Data for this exercise.
Lemma analyze_height `{Generator} (fuel : nat) :
  (forall k req answer,
     generateConsequences k req = Ok answer ->
     forallb nests_nothing answer = true) ->
  forall (node node' : DecisionNode) (depth maxDepth : Z)
         (problem path : string) (onProgress : bool) (total breadth : Z)
         (s s' : State),
    (height node <= fuel)%nat ->
    analyze fuel node depth maxDepth problem path onProgress total breadth s
    = (Ok node', s') ->
    (height node' <= fuel)%nat.
Proof.
  intros Hflat.
  assert (Hdone : forall onProgress total depth maxDepth path (node : DecisionNode)
                         node' s s',
             (complete_branch ;;;
              report onProgress depth maxDepth path total ;;; ret node) s
             = (Ok node', s') -> node' = node).
  { intros onProgress total depth maxDepth path node node' s s'.
    unfold bind, complete_branch, report, ret.
    destruct onProgress; intros Hrun; inversion Hrun; reflexivity. }
  induction fuel as [|f IH]; intros node node' depth maxDepth problem path
    onProgress total breadth s s' Hh Hrun; simpl in Hrun.
  - destruct (maxDepth <=? depth).
    + apply Hdone in Hrun. subst. exact Hh.
    + inversion Hrun; subst. exact Hh.
  - destruct (maxDepth <=? depth).
    { apply Hdone in Hrun. subst. exact Hh. }
    unfold bind at 1 in Hrun.
    destruct (expandDecisionNode node depth breadth problem path s)
      as [[node1|e] s1] eqn:Hexp; [|discriminate].
    unfold bind at 1 in Hrun.
    destruct (mapM _ (children node1) s1) as [[ys|e] s2] eqn:Hmap;
      [|discriminate].
    assert (Hfinal : node' = set_children node1 ys).
    { destruct (depth =? 0).
      - unfold bind, complete_branch, report, ret in Hrun.
        destruct onProgress; inversion Hrun; reflexivity.
      - unfold bind, ret in Hrun. inversion Hrun; reflexivity. }
    subst node'.
    assert (Hkids : Forall (fun c => (height c <= f)%nat) (children node1)).
    { destruct (expandDecisionNode_inv _ _ _ _ _ _ _ _ Hexp)
        as [(_ & -> & _) | [(Hbare & -> & _)
                           | (Hbare & answer & cs & Hanswer & Hcs & -> & _)]].
      - apply height_children_le. exact Hh.
      - apply height_children_le. exact Hh.
      - cbn [set_children children].
        apply Hflat in Hanswer.
        unfold consequences_schema in Hcs.
        destruct (Z.of_nat (List.length answer) <=? breadth); [|discriminate].
        assert (Hshape : Forall (fun g => g_children g = []) cs).
        { apply all_or_none_shape in Hcs. clear - Hcs Hanswer.
          induction Hcs as [|c g answer cs Hc _ IHcs]; constructor.
          - cbn [forallb] in Hanswer. apply andb_prop in Hanswer.
            destruct Hanswer as [Hn _]. unfold consequence_schema in Hc.
            destruct (_ && _); [|discriminate]. inversion Hc; subst.
            cbn [g_children]. unfold nests_nothing in Hn.
            destruct (children_or_empty (c_children c));
              [reflexivity | discriminate].
          - apply IHcs. cbn [forallb] in Hanswer.
            apply andb_prop in Hanswer. apply Hanswer. }
        pose proof (normalizeAll_each cs (Some (id node)) (uuids s)) as Heach.
        clear - Heach Hshape.
        induction Heach as [|g c cs kids [n ->] _ IHk]; constructor.
        + inversion Hshape; subst.
          rewrite height_bare; [lia | apply normalizeNode_children; assumption].
        + apply IHk. inversion Hshape; assumption. }
    apply height_children_le. cbn [set_children children].
    assert (Hrel : Forall2 (fun _ y => (height y <= f)%nat) (children node1) ys).
    { eapply mapM_related; [|exact Hmap].
      intros x sx y sy Hin Hx. eapply IH; [|exact Hx].
      rewrite Forall_forall in Hkids. apply Hkids. exact Hin. }
    clear - Hrel. induction Hrel; constructor; assumption.
Qed.

(** X13. Whatever the generator answers, and whether or not expansions fail,
    a walk started at a depth [>= 0] returns, and the shared counter has
    advanced by the number of nodes of the final tree that lie exactly
    [maxDepth - depth] levels below the start, plus one for the root when
    the walk starts at depth 0 below [maxDepth]: nodes left without
    children above [maxDepth] are never counted. *)
Theorem analyzeDecisionTree_counts_deepest_level `{Generator}
  (node : DecisionNode) (depth maxDepth : Z) (problem path : string)
  (onProgress : bool) (total breadth : Z) (s : State) :
  0 <= depth ->
  exists final s',
    analyzeDecisionTree node depth maxDepth problem path onProgress total
      breadth s = (Ok final, s')
    /\ completedBranches_value s'
       = completedBranches_value s
         + nodes_at (Z.to_nat (maxDepth - depth)) final
         + (if (depth =? 0) && negb (maxDepth <=? depth) then 1 else 0).
Proof.
  intros Hdepth. unfold analyzeDecisionTree.
  destruct (analyze_never_throws (Z.to_nat (maxDepth - depth)) node depth
              maxDepth problem path onProgress total breadth s)
    as (final & s' & Hrun).
  exists final, s'. split; [exact Hrun|].
  eapply analyze_accounts; [exact Hdepth | reflexivity | exact Hrun].
Qed.

Lemma analyzeDecisionTree_counts_deepest_level_witness :
  exists final s',
    @analyzeDecisionTree patchy initial_tree 0 2 "p" "" true 7 2 initial_state
    = (Ok final, s')
    /\ completedBranches_value s'
       = completedBranches_value initial_state
         + nodes_at (Z.to_nat (2 - 0)) final
         + (if (0 =? 0) && negb (2 <=? 0) then 1 else 0).
Proof.
  apply (@analyzeDecisionTree_counts_deepest_level patchy initial_tree 0 2
           "p" "" true 7 2 initial_state).
  lia.
Defined.

(** X14. The progress callback of a walk started at a depth [>= 0] is
    called once for every unit the counter advances and at no other time:
    the snapshots carry the consecutive counter values (latest first), and
    each carries the estimate and the maximum depth the walk was given.
    Without a callback nothing is reported. *)
Theorem analyzeDecisionTree_progress_consecutive `{Generator}
  (node final : DecisionNode) (depth maxDepth : Z) (problem path : string)
  (onProgress : bool) (total breadth : Z) (s s' : State) :
  0 <= depth ->
  analyzeDecisionTree node depth maxDepth problem path onProgress total
    breadth s = (Ok final, s') ->
  exists news,
    reported s' = (news ++ reported s)%list
    /\ if onProgress
       then map completedBranches news
            = countdown (completedBranches_value s)
                (Z.to_nat (completedBranches_value s'
                           - completedBranches_value s))
            /\ Forall (fun p => totalBranches p = total
                                /\ totalDepth p = maxDepth) news
       else news = [].
Proof.
  intros Hdepth Hrun. unfold analyzeDecisionTree in Hrun.
  eapply analyze_accounts in Hrun; [|exact Hdepth | reflexivity].
  destruct Hrun as [_ [_ Hnews]]. exact Hnews.
Qed.

Lemma analyzeDecisionTree_progress_consecutive_witness :
  let run := @analyzeDecisionTree patchy initial_tree 0 2 "p" "" true 7 2
               initial_state in
  exists news,
    reported (snd run) = (news ++ reported initial_state)%list
    /\ map completedBranches news
       = countdown (completedBranches_value initial_state)
           (Z.to_nat (completedBranches_value (snd run)
                      - completedBranches_value initial_state))
       /\ Forall (fun p => totalBranches p = 7 /\ totalDepth p = 2) news.
Proof.
  intros run.
  apply (@analyzeDecisionTree_progress_consecutive patchy initial_tree
           (match fst run with Ok final => final | Throw _ => initial_tree end)
           0 2 "p" "" true 7 2 initial_state (snd run)).
  - lia.
  - vm_compute. reflexivity.
Defined.

(** X15. The walk only ever fills in [children] that were empty: whatever
    the generator answers, it returns, and every node of the tree it was
    given is still in the returned tree, in place, with its [id],
    [description], [type], [parentId], [risk], [opportunity] and
    [probability] as they were; no node is removed, reordered or
    rewritten. *)
Theorem analyzeDecisionTree_only_fills_bare_nodes `{Generator}
  (node : DecisionNode) (depth maxDepth : Z) (problem path : string)
  (onProgress : bool) (total breadth : Z) (s : State) :
  exists final s',
    analyzeDecisionTree node depth maxDepth problem path onProgress total
      breadth s = (Ok final, s')
    /\ grows_into node final.
Proof.
  unfold analyzeDecisionTree.
  destruct (analyze_never_throws (Z.to_nat (maxDepth - depth)) node depth
              maxDepth problem path onProgress total breadth s)
    as (final & s' & Hrun).
  exists final, s'. split; [exact Hrun|].
  eapply analyze_grows. exact Hrun.
Qed.

(** X16. When no answer to an expansion call nests children of its own, a
    walk given a tree of at most [maxDepth - depth] levels returns a tree
    of at most [maxDepth - depth] levels: nothing is ever expanded at
    [maxDepth] or below it. *)
Theorem analyzeDecisionTree_height_bounded `{Generator}
  (node : DecisionNode) (depth maxDepth : Z) (problem path : string)
  (onProgress : bool) (total breadth : Z) (s : State) :
  (forall k req answer,
     generateConsequences k req = Ok answer ->
     forallb nests_nothing answer = true) ->
  (height node <= Z.to_nat (maxDepth - depth))%nat ->
  exists final s',
    analyzeDecisionTree node depth maxDepth problem path onProgress total
      breadth s = (Ok final, s')
    /\ (height final <= Z.to_nat (maxDepth - depth))%nat.
Proof.
  intros Hflat Hheight. unfold analyzeDecisionTree.
  destruct (analyze_never_throws (Z.to_nat (maxDepth - depth)) node depth
              maxDepth problem path onProgress total breadth s)
    as (final & s' & Hrun).
  exists final, s'. split; [exact Hrun|].
  eapply analyze_height; eassumption.
Qed.

Lemma analyzeDecisionTree_height_bounded_witness :
  exists final s',
    @analyzeDecisionTree patchy initial_tree 0 3 "p" "" false 0 2
      initial_state = (Ok final, s')
    /\ (height final <= Z.to_nat (3 - 0))%nat.
Proof.
  apply (@analyzeDecisionTree_height_bounded patchy initial_tree 0 3 "p" ""
           false 0 2 initial_state).
  - intros k req answer. cbn [generateConsequences patchy].
    destruct (Nat.even k); [|discriminate].
    intros Hanswer. inversion Hanswer. reflexivity.
  - vm_compute. lia.
Defined.

(** ** The estimate against the counter *)

Lemma stub_expand_bare `{G : Generator} (B : Z)
  (node node1 : DecisionNode) (depth : Z) (problem path : string)
  (s s1 : State) :
  1 <= B -> stub_generator B ->
  children node = [] ->
  expandDecisionNode node depth B problem path s = (Ok node1, s1) ->
  Z.of_nat (List.length (children node1)) = B
  /\ Forall (fun c => children c = []) (children node1).
Proof.
  intros HB Hstub Hbare Hexp.
  destruct (stub_expand B HB Hstub O node depth problem path s
              (grown_bare B 1 node Hbare))
    as (node1' & s1' & Hexp' & Hlen & _).
  rewrite Hexp in Hexp'. inversion Hexp'; subst node1' s1'.
  split; [exact Hlen|].
  destruct (expandDecisionNode_inv _ _ _ _ _ _ _ _ Hexp)
    as [(Hfull & _) | [(_ & -> & _)
                      | (_ & answer & cs & Hanswer & Hcs & -> & _)]].
  - contradiction.
  - rewrite Hbare. constructor.
  - cbn [set_children children].
    destruct (Hstub (calls s)
                (mkExpandRequest problem (extend_path path node) B (id node)))
      as (answer' & Hanswer' & _ & Hplain).
    rewrite Hanswer in Hanswer'. inversion Hanswer'; subst answer'.
    unfold consequences_schema in Hcs.
    destruct (Z.of_nat (List.length answer) <=? B); [|discriminate].
    assert (Hshape : Forall (fun g => g_children g = []) cs).
    { apply all_or_none_shape in Hcs. clear - G Hcs Hplain.
      induction Hcs as [|c g answer cs Hc _ IHcs]; constructor.
      - cbn [forallb] in Hplain. apply andb_prop in Hplain.
        destruct Hplain as [Hp _].
        destruct (plain_consequence_schema (id node) c Hp) as (g' & Hg' & Hk).
        congruence.
      - apply IHcs. cbn [forallb] in Hplain.
        apply andb_prop in Hplain. apply Hplain. }
    pose proof (normalizeAll_each cs (Some (id node)) (uuids s)) as Heach.
    clear - G Heach Hshape.
    induction Heach as [|g c cs kids [n ->] _ IHk]; constructor.
    + inversion Hshape; subst. apply normalizeNode_children; assumption.
    + apply IHk. inversion Hshape; assumption.
Qed.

Your goal. Nothing but the line with "- cbn [forallb] in Hplain." and the lines after it, through the end of the material, should appear in the output, word for word.

Result.
      - cbn [forallb] in Hplain. apply andb_prop in Hplain.
        destruct Hplain as [Hp _].
        destruct (plain_consequence_schema (id node) c Hp) as (g' & Hg' & Hk).
        congruence.
      - apply IHcs. cbn [forallb] in Hplain.
        apply andb_prop in Hplain. apply Hplain. }
    pose proof (normalizeAll_each cs (Some (id node)) (uuids s)) as Heach.
    clear - G Heach Hshape.
    induction Heach as [|g c cs kids [n ->] _ IHk]; constructor.
    + inversion Hshape; subst. apply normalizeNode_children; assumption.
    + apply IHk. inversion Hshape; assumption.
Qed.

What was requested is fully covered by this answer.